Créer sans objectif : la liberté rare de ne rien produire

Dans une société qui valorise la performance, l’utilité et le résultat, créer sans objectif semble presque absurde. Pourtant, ce geste gratuit, sans attente de reconnaissance ni de production finale, ouvre un espace psychique singulier : celui de la déliaison des injonctions. Dessiner sans talent, écrire sans but, bricoler sans projet sont autant de façons d’habiter le vide sans le remplir. Créer pour rien, c’est parfois se retrouver en dehors du regard qui exige.
L’acte gratuit comme désobéissance douce
Créer sans objectif, c’est se soustraire, un instant, à l’économie du sens et de la rentabilité. C’est autoriser une zone inutile, improductive, dénuée d’intention stratégique. Dans ce geste, il n’y a ni promesse d’évolution, ni performance à démontrer. C’est un acte qui ne vise pas à “aller mieux”, mais à être là, autrement. Une forme de résistance silencieuse à la tyrannie de l’efficacité psychique.
Suspendre le regard évaluatif
L’un des effets les plus puissants de la création sans finalité est qu’elle désactive, temporairement, le regard intérieur surmoïque. Celui qui demande du résultat, du sens, du progrès. La main agit sans compte à rendre. Le psychisme, moins mobilisé pour justifier ou analyser, peut alors respirer. Dans cette suspension, des choses peuvent émerger, non sous forme de contenu, mais sous forme de présence : sensations, fragments, souvenirs. Ce qui n’avait pas de place se faufile.

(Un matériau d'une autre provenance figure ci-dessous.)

(* ===== verification/_CoqProject ===== *)
-Q . S2P
Prelude.v
Vli.v
Hweight.v
Bitmap.v
BitmapApi.v
BitmapRle.v
LruCache.v
CalmCache.v
State.v
StateChange.v
StateSanitize.v
Uuid.v
UuidExchange.v
Handshake.v
HandshakeAgree.v
HandshakeLife.v
ActLog.v
AlReplay.v
AlReplayOk.v
AlCrash.v
AlRun.v
AlApply.v
SyncBits.v
SyncBitsOk.v
SyncRange.v
RsExtent.v
RsExtentInv.v
RsRun.v
Epoch.v
EpochRun.v
EpochInv.v
EpochEvents.v
EpochGroups.v
EpochKeep.v
EpochSteps.v
EpochOrder.v
EpochDrop.v
Request.v
RequestInv.v
RequestEnd.v
RequestKeep.v
RequestSafe.v
RequestSubmit.v
RequestLife.v
RequestWalk.v
RequestRun.v
(* ===== verification/Prelude.v ===== *)
(** * A verification of bsr

    bsr replicates block devices between nodes.  Its kernel part (src/bsr)
    takes bios from the file system, writes them to the local disk and to its
    peers, remembers in a bitmap per peer which blocks the peer misses, keeps
    the roles, connections and disk states of a resource consistent, and
    compares data generations when nodes meet again to decide who has to
    resynchronise whom.  This library models these parts as executable
    functions and proves what makes them correct.

    ** Files

    - Prelude.v (this file): machine integers as [Z] with explicit wrap-around,
      bit-level lemmas, byte lists, counting of set bits.
    - Vli.v: bsr_vli.h.  Variable length integers ([vli_decode_bits],
      [__vli_encode_bits]) and the bit stream ([bitstream_put_bits],
      [bitstream_get_bits]).
    - Hweight.v: hweight.c.  The bit-parallel Hamming weights.
    - Bitmap.v, BitmapApi.v: bsr_bitmap.c.  A bitmap is a list of pages of
      32-bit words, the words of all slots interleaved.  [____bm_op] is
      translated loop by loop (head, body, tail of every page); BitmapApi.v has
      its wrappers, resizing and the operations on large ranges.
    - BitmapRle.v: bsr_main.c and bsr_receiver.c.  The exchange of a whole bitmap as
      run-length packets or plain words, sender and receiver.
    - LruCache.v: lru_cache.c.  Elements, four lists, hash chains, pending
      changes; the cache behind the activity log.  CalmCache.v has what its
      operations come down to where changes are committed at once.
    - State.v, StateChange.v, StateSanitize.v: bsr_state.c.  The state engine:
      begin, sanitize, judge, finish and commit of a state change; StateChange.v
      proves what a committed change guarantees, StateSanitize.v what
      [sanitize_state] establishes.
    - Uuid.v, UuidExchange.v, Handshake.v, HandshakeAgree.v, HandshakeLife.v:
      bsr_main.c and bsr_receiver.c.  Uuid.v has the operations on the generation
      identifiers of the meta data; UuidExchange.v the packet that carries them;
      Handshake.v the comparison when two nodes meet; HandshakeAgree.v puts two
      nodes beside each other and proves that they agree; HandshakeLife.v
      composes writing alone with the comparison that follows.
    - ActLog.v: bsr_actlog.c, with the checks of bsr_main.c and bsr_nl.c on its
      settings.  References to extents, transactions, commit, initialisation,
      shrinking and resizing, on top of LruCache.v.
    - AlReplay.v: bsrmeta.c.  [replay_al_84] finds the active extents in the ring
      of transactions, [apply_al] marks them in the on-disk bitmap.
      AlReplayOk.v shows what a replay finds, AlCrash.v states the invariant that
      ties the ring to the cache, AlRun.v has the step relation of the threads
      with crashes, AlApply.v follows the extents into the bitmap.
    - SyncBits.v: bsr_actlog.c, with [SetOOSFromBitmap] of bsr_main.c.  Marking
      ranges of sectors in sync or out of sync: [__bsr_change_sync],
      [bsr_set_sync] and below them [update_sync_bits], which changes the bitmap
      and the counts of the cached resync extents.  SyncBitsOk.v shows what one
      range of bits does, SyncRange.v has the theorems on sectors.
    - RsExtent.v: bsr_actlog.c.  Locking the extents of a resync against
      writes: [bsr_try_rs_begin_io] and its relatives.  RsExtentInv.v states
      their invariant and shows it for each operation; RsRun.v runs them
      together with the activity log.
    - Epoch.v: bsr_receiver.c and bsr_sender.c.  The sender closes groups of
      writes with barriers; the receiver keeps an epoch per group and answers
      the barrier when it is finished ([bsr_may_finish_epoch],
      [receive_Barrier]).  A critical section of [epoch_lock] is one function.
      EpochRun.v has the step relation of the sender and of the two threads of the
      receiving node; EpochInv.v and EpochEvents.v the invariant of the epochs and
      the events on them; EpochGroups.v the groups; EpochKeep.v and
      EpochSteps.v show the invariant for every step; EpochOrder.v has the
      theorems on acks, EpochDrop.v a lost connection.
    - Request.v: bsr_req.c with its neighbours in bsr_main.c and bsr_sender.c.
      The life of a bio: submission, the state words of a request and its two
      reference counts, completion, retry, destruction, and the walks of the
      transfer log.  RequestInv.v states the invariant and shows it for
      [mod_rq_state]; RequestEnd.v for completion and destruction;
      RequestKeep.v that other requests are left alone; RequestSafe.v for all
      events; RequestSubmit.v and RequestLife.v for submission, retry and disk
      completion; RequestWalk.v for the walks; RequestRun.v puts them
      together as a step relation and states the theorems.

    ** Conventions

    A C integer of width w is a [Z]; operations that can overflow are wrapped
    with [u32], [u64] or [s32].  A pointer to a connection, peer device or
    request is its index in a list.  BUG, BUG_ON and failed assertions are [None] or an
    element of the log of effects, and theorems show that they are not
    reached.  Effects on other parts (packets, wake-ups, messages) are appended
    to a log.  Code outside src, and random numbers, allocations and the answers
    of the file system, are arguments: the [oracle] of Request.v, the arguments
    [rnd] and [env] of Uuid.v and Handshake.v, the checksum [crc32c] of ActLog.v
    and AlReplay.v (any function will do for what is shown, as a torn block is
    one whose checksum does not match).

    ** Fuel

    Loops that are not structural carry fuel: one more than the bits or words
    that are left for the loops of the bitmap and its exchange, one more than
    the resync extents of a range for the loop of [update_sync_bits], one more than
    the requests for the destruction chain and the walks, one more than the
    epochs for [bsr_may_finish_epoch].  Running out is
    [None] or a BUG in the log, and every theorem that says a function returns
    shows that the fuel is enough.

    ** What is shown

    - Codes and bit streams round trip for every input; the weights count bits.
    - Bitmap operations change exactly the bits they should and keep the cached
      weights exact; searches find the first bit; a whole exchange makes the
      receiver's slot the union of both, for every bitmap.
    - No sequence of calls makes the LRU cache reach a BUG or lose an element.
    - However many voluntary state changes run, two primaries do not meet
      where this is not allowed; promotion needs data and quorum; a refused
      change leaves no trace; the flags on disk give the disk state back.
    - Whenever a node crashes, also in the middle of writing a block of the log,
      the replay finds every active extent and the resync covers it.  This
      assumes that no I/O on the meta data failed and that the transaction
      number does not wrap unless the size of the ring divides 2^32.  The
      bitmap is marked when the log holds at least one committed extent, is no
      larger than the buffer of 32 MiB it is read into, and the positions of its
      extents fit 32 bits; beyond 2^32 bytes of bitmap nothing is marked.  The
      layout of the ring has no collisions where its size does not overflow.
    - A block becomes out of sync when one of its sectors is concerned and in
      sync only when all are; the counts kept for the resync extents follow.
    - With peers up to protocol 112 a resync and an application write never
      are in the same extent at the same time, in any interleaving; the calls of a
      resync return and no assertion in them fails.  The devices of these runs are
      smaller than 8 PiB, and [bsr_rs_begin_io], which waits, is defined but not a step of them
      (its half-locked extents are not remembered in resync_wenr).
    - Barrier acks come in order, with the number and size of their groups, and
      only when all writes of the group are complete and, with flushes as the
      method of write ordering, stable, unless an epoch could not be allocated
      (in that case an ack can come before the flush) or a flush that failed was
      taken for one that succeeded (Windows does not look at the error; a Linux
      thread that is killed misses it; [FL_ignored] of EpochRun.v).  As long as
      no write loses a conflict of two primaries, every barrier can be answered
      from every state, and a lost connection leaves no epoch behind; a write
      that loses one ([es_superseded]) keeps its epoch, and neither that barrier
      nor a later one is ever answered.  These runs are of one connection until
      it is lost; they do not use the barriers of the disk (WO_BIO_BARRIER), the
      method of write ordering changes only by a failed flush, a
      failed flush that is noticed finds disk-drain configured, and a run stops
      where memory for an epoch runs out while a superseded write keeps one.
    - In every state of the runs of RequestRun.v no assertion of the request
      machinery failed, the reference counts are exact, no bio was completed
      twice, nothing destroyed is reachable from a list; losing a connection
      settles all requests that waited for the peer.  The runs are restricted,
      by conditions no code enforces: while I/O is suspended, no acknowledgement
      of a write ([unfrozen]) and no report of the disk ([endio_clear]) reaches
      a request that is already completed, because mod_rq_state would take a
      reference on it again (bsr_req.c:1040, shown by [late_ack_reopens]);
      after an abort the late report of the disk is an error and finds no
      completed request of which a peer waits for an out-of-sync notice
      (bsr_sender.c:835, [endio_clear]); disk I/O is aborted only while I/O is
      not suspended; two primaries do not conflict (POSTPONE_WRITE, which would
      lead to bsr_req.c:2563); requests are resent one by one, as
      tl_mark_for_resend_by_connection does, and not by [_tl_restart] with
      RESEND, which does not skip what is done (bsr_state.c:3221).  The other conditions are facts of the callers
      ([possible], [endio_possible], [data_pending], [bio_ok]).
    - Two nodes that compare their generations come to opposite results, solve
      a split brain in favour of the same node and enter matching replication states;
      a node that wrote alone becomes the source of a bitmap based resync.  This
      is for protocol 110 or later and connections without a running resync
      ([sees]); for the whole handshake no I/O error of a primary is on record
      and the recovery does not call a helper ([tells]).

    ** Not modelled

    Page I/O of the bitmap and of the meta data, sockets, netlink, sysfs, debugfs
    and logging (I/O and formatting); the two-phase commit of cluster-wide state
    changes; the requests and the pacing of resync and online verify (timers and packets
    around the bitmap operations and resync extents that are modelled); the activity
    logs of older meta data formats; the Windows drivers and the administration and
    monitoring tools (glue to the operating system and user interface).
    In the request model the throttling of writes during resync, the skip list of
    online verify, waiting for conflicting writes and the switch to ahead mode are
    left out; the events POSTPONE_WRITE and RESTART_FROZEN_DISK_IO are defined but
    are not steps of the relation of RequestRun.v. *)

From Stdlib Require Export ZArith Lia.
From stdpp Require Export base tactics numbers option decidable list.
Export list_basics.list list_relations.list list_misc.list.
(* ===== verification/Bitmap.v ===== *)
(** * The in-memory dirty bitmap (src/bsr/bsr_bitmap.c)

    One bitmap holds a bit per 4 KiB block and peer.  The bits of the peers are
    interleaved in 32-bit words: word [(bit >> 5) * bm_max_peers + index] holds
    bits [bit & ~31 .. bit | 31] of peer slot [index], and the words are spread
    over 4 KiB pages.  All operations go through [____bm_op], one loop over
    the pages, with an unaligned head, whole words and an unaligned tail. *)

From S2P Require Import Prelude Hweight.

Module Bitmap.

Definition PAGE_SHIFT : Z := 12.
Definition BITS_PER_PAGE : Z := Z.shiftl 1 (PAGE_SHIFT + 3).
Definition BSR_END_OF_BITMAP : Z := U64_MAX.
Definition BSR_PEERS_MAX : Z := 32.

(** A page: its 1024 little-endian words and the two [page_private] flags
    that the bit operations set. *)
Record page := mk_page {
  p_words : list Z;
  p_need_writeout : bool;
  p_lazy_writeout : bool }.

(** The fields of [struct bsr_bitmap] that describe the bits. *)
Record bsr_bitmap := mk_bitmap {
  bm_pages : list page;
  bm_set : list Z;
  bm_bits : Z;
  bm_words : Z;
  bm_dev_capacity : Z;
  bm_max_peers : Z }.
Lemma lel_transfer_witness :
  exists r words n b', bsr_bm_get_lel (Some demo) 0 0 2 = Some (r, Some demo, words) /\
    bsr_bm_merge_lel (Some demo) 1 0 2 words = Some (n, Some b', []) /\ Z.of_nat (length words) <= 4.
Proof.
  destruct (lel_transfer demo demo 0 1 0 2) as (r & words & n & b' & H1 & H2 & H3 & _);
    [exact demo_wf|exact demo_wf|reflexivity|eval_cmp..|].
  exists r, words, n, b'. split; [exact H1|split; [exact H3|exact H2]].
Defined.

(** C27. bsr_bm_resize to a new capacity either fails with -ENOSPC (the on-disk area is
    too small) or -ENOMEM (an allocation failed), leaving the bitmap as it was, or
    succeeds with one bit per 4 KiB: old bits keep their value, new bits are set or
    cleared as asked, the bitmap is well formed again and the cached weights count the
    set bits. *)
Theorem bsr_bm_resize_ok alloc ldev bm capacity set_new :
  sized bm -> counts_ok bm -> 0 < capacity <= 2 ^ 53 -> capacity <> bm_dev_capacity bm ->
  exists err bm', bsr_bm_resize alloc ldev bm capacity set_new = Some (err, bm') /\
    ((err = - ENOSPC /\ bm' = bm /\
       exists md, ldev = Some md /\ bsr_md_on_disk_bits md (bm_max_peers bm) < (capacity + 7) / 8) \/
     (err = - ENOMEM /\ bm' = bm /\ alloc = false) \/
     (err = 0 /\ resized bm set_new bm' /\ bm_bits bm' = (capacity + 7) / 8 /\ bm_dev_capacity bm' = capacity)).
Proof.
  intros Hsz Hc Hcap Hne. unfold bsr_bm_resize.
  rewrite (proj2 (Z.eqb_neq _ _) Hne), (proj2 (Z.eqb_neq capacity 0)) by lia.
  pose proof (resize_dimensions capacity (bm_max_peers bm) (sz_peers _ Hsz) Hcap) as (Hb & Hbr & Hw & Hroom).
  set (bits := BM_SECT_TO_BIT _) in *. set (words := _ / BITS_PER_BM_WORD) in *. set (want := Z.shiftr _ _) in *.
  cbv zeta. destruct (match ldev with Some _ => _ | None => _ end) eqn:Hspace.
  { destruct ldev as [md|]; [|done]. apply Z.ltb_lt in Hspace. eexists _, _. split; [done|left].
    split_and!; try done. exists md. by rewrite <- Hb. }
  destruct (bm_realloc_pages alloc (bm_pages bm) want) as [np|] eqn:Hnp; cycle 1.
  { eexists _, _. split; [done|right; left]. split_and!; try done.
    by eapply realloc_none. }
  destruct (realloc_ok alloc (bm_pages bm) want np Hw (sz_pages _ Hsz) Hnp) as (Hok & Hlen & Hsame).
  set (bm1 := mk_bitmap np (bm_set bm) bits words capacity (bm_max_peers bm)).
  assert (sized bm1) as Hsz1 by (destruct Hsz; split; simpl; try done; [lia|by rewrite Hlen]).
  assert (wf bm1) as Hwf1 by (apply sized_wf; simpl; [done|lia]).
  assert (forall p b, 0 <= p < bm_max_peers bm -> 0 <= b < bm_bits bm -> b < bits -> bm_bit bm1 p b = bm_bit bm p b) as Hold.
  { intros p b Hp Hb' Hb''. by apply resized_bits. }
  change (bm_bits bm <? bits) with (bm_bits bm <? bm_bits bm1).
  destruct (Z.ltb_spec (bm_bits bm) (bm_bits bm1)) as [Hg|Hg].
  - destruct (resize_grow bm bm1 set_new) as (bm' & E & Hr & H1 & H2); try done.
    { intros p b Hp Hb'. apply Hold; try done. simpl in Hg. lia. }
    change (for_slots _ _ _ _ ) with (for_slots (Z.to_nat (bm_max_peers bm1)) 0 (init_new_bits (bm_bits bm) (bm_bits bm1) set_new) bm1).
    rewrite E. cbn [mbind option_bind]. eexists _, _. split; [done|right; right]. by rewrite H1, <- Hb.
  - destruct (resize_shrink bm bm1 set_new) as (bm' & E & Hr & H1 & H2); try done.
    { intros p b Hp Hb'. apply Hold; try done; simpl in *; lia. }
    rewrite E. cbn [mbind option_bind]. eexists _, _. split; [done|right; right]. by rewrite H1, <- Hb.
Qed.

L’exemple de Malik, 40 ans
Malik travaille dans l’informatique. Il a longtemps associé la création à un devoir de produire : un dessin devait être montrable, un texte bien construit. Un jour, sans réfléchir, il commence à peindre des formes abstraites à l’aquarelle. Il ne montre rien, ne nomme rien. Il y trouve un apaisement qu’il ne s’explique pas. En séance, il réalise que cet espace gratuit est le seul moment où il ne “sert” à rien — ni comme professionnel, ni comme père, ni comme compagnon. Cette inutilité vécue comme un relâchement devient, peu à peu, un besoin vital.
La déliaison comme mouvement de réappropriation
Créer sans objectif ne dissout pas les tensions, mais désamorce leur prise. Le sujet ne lutte pas, il n’élabore pas encore — mais il échappe à l’étreinte. Cette déliaison temporaire crée un espace vide, mais habitable. C’est parfois dans ce non-lieu que peut réapparaître un désir moins formaté, plus intérieur. En ce sens, l’acte de créer sans produire est moins un évitement qu’une condition préalable à l’émergence de quelque chose de vrai.
Une forme de liberté rare
Il est devenu difficile de faire sans fin, de créer sans montrer, de tracer sans commenter. Mais c’est dans ces interstices que le sujet se libère de la posture de réponse. Il ne parle pas à un autre, il ne répond pas à une attente, il n’anticipe rien. Ce temps gratuit, fragile et souvent invisible, est un souffle rare. Il n’est pas spectaculaire, mais il réinstalle doucement le sujet dans un rapport à lui plus souple, moins contraint, plus vivant.